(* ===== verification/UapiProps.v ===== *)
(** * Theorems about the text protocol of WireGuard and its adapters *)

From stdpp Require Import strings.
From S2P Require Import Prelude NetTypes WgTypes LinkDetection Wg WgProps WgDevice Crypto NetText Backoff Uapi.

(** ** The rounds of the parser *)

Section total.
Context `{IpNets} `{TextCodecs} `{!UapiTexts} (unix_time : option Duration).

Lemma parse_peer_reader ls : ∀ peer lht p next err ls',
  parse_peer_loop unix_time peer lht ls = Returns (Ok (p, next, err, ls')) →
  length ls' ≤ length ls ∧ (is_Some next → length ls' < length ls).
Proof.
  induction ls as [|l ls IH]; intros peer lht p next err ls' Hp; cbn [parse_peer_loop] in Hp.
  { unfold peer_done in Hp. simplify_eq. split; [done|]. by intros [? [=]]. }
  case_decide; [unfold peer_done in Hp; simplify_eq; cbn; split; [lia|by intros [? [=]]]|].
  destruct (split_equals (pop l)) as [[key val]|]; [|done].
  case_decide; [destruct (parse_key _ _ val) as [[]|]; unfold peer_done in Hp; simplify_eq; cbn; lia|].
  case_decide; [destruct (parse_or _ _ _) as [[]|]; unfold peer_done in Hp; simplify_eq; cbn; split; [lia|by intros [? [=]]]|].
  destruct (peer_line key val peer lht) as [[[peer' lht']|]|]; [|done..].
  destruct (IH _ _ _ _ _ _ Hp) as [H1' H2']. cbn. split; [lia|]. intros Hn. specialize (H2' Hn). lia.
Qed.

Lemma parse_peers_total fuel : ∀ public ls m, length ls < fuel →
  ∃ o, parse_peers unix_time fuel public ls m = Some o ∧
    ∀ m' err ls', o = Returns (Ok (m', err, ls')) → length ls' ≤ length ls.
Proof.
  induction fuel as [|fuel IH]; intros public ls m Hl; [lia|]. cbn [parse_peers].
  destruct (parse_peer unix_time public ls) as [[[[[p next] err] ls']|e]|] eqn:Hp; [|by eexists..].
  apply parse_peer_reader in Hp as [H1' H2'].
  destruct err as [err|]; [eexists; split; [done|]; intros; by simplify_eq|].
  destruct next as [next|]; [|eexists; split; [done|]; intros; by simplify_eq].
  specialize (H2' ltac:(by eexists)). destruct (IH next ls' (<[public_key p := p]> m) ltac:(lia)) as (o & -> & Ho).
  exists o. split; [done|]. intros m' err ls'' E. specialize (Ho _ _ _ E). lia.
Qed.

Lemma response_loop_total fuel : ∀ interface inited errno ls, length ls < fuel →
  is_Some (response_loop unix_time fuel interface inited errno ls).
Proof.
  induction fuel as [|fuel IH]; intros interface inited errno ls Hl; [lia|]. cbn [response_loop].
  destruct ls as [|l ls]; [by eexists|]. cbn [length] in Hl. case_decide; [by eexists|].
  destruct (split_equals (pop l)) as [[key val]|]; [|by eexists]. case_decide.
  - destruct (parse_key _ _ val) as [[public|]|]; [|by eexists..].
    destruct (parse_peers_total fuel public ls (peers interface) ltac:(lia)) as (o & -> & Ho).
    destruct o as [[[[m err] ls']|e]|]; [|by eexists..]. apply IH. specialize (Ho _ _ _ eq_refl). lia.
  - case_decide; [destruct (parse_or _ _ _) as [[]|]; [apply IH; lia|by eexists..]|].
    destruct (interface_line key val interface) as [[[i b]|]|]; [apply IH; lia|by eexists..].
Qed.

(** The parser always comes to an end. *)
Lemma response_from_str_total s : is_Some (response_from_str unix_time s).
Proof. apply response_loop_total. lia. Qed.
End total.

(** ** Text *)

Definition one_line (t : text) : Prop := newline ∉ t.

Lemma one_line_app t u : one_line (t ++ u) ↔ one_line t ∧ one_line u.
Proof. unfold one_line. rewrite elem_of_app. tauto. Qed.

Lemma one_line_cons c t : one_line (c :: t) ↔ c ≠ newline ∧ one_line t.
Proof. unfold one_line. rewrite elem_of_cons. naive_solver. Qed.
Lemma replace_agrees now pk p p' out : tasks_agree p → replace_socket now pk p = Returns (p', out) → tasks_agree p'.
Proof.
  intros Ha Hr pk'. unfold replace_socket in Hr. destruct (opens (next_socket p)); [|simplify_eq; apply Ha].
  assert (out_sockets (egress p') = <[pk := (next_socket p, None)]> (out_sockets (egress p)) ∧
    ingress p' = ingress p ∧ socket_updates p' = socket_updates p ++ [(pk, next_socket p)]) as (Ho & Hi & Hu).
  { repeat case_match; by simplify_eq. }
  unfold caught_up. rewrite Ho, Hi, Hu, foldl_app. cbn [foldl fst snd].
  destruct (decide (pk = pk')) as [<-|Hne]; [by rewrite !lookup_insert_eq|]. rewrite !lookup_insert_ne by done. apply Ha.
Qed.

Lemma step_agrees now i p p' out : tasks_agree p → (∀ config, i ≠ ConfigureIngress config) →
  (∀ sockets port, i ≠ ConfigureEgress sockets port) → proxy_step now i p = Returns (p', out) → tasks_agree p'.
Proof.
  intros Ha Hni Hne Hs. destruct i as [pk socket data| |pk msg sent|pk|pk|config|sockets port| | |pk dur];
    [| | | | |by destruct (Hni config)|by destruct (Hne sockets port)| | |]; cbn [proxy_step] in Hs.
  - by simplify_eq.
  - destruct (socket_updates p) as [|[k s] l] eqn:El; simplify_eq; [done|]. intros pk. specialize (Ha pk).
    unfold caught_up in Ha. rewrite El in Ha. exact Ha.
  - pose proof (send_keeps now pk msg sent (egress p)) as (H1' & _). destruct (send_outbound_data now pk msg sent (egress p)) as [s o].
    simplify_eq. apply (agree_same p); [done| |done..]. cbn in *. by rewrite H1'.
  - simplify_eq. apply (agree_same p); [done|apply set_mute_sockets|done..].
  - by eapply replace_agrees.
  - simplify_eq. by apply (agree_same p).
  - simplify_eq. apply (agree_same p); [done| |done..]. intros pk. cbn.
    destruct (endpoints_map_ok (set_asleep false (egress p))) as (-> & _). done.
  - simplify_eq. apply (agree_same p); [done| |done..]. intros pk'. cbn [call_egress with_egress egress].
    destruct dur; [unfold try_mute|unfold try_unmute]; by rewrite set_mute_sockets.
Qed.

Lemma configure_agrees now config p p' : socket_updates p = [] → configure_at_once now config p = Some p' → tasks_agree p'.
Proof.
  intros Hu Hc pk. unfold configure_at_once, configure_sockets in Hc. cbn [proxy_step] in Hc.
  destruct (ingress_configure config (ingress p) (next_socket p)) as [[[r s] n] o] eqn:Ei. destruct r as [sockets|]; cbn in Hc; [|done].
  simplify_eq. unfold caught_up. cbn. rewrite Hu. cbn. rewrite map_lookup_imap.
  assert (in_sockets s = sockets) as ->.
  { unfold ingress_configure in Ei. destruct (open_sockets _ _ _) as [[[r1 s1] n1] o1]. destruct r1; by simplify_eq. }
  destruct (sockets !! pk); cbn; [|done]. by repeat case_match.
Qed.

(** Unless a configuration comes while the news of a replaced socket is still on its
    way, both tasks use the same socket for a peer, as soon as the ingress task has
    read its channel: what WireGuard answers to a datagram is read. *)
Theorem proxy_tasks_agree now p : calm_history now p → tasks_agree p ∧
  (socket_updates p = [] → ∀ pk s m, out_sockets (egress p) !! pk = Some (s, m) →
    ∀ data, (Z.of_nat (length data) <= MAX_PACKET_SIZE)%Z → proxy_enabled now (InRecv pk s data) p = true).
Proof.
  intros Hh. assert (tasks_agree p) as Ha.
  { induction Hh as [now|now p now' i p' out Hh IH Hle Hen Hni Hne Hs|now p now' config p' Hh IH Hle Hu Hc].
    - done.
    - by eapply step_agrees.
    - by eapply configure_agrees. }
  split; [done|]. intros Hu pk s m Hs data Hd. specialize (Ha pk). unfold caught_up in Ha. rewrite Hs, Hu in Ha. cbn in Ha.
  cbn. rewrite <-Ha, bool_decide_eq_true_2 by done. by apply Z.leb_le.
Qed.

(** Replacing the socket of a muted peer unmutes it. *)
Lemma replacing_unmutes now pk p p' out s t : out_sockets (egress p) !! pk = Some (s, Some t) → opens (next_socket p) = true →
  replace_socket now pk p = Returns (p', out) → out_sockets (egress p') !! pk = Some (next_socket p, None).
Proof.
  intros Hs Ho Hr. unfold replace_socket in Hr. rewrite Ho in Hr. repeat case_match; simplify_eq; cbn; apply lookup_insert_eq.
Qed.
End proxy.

--------

• _Task to complete_:
Retype only the lines above between the line with "Lemma configure_agrees now" and the line with "destruct (ingress_configure config", counting those two lines as well, and keep every character as it is.

• _Expected answer_:
Lemma configure_agrees now config p p' : socket_updates p = [] → configure_at_once now config p = Some p' → tasks_agree p'.
Proof.
  intros Hu Hc pk. unfold configure_at_once, configure_sockets in Hc. cbn [proxy_step] in Hc.
  destruct (ingress_configure config (ingress p) (next_socket p)) as [[[r s] n] o] eqn:Ei. destruct r as [sockets|]; cbn in Hc; [|done].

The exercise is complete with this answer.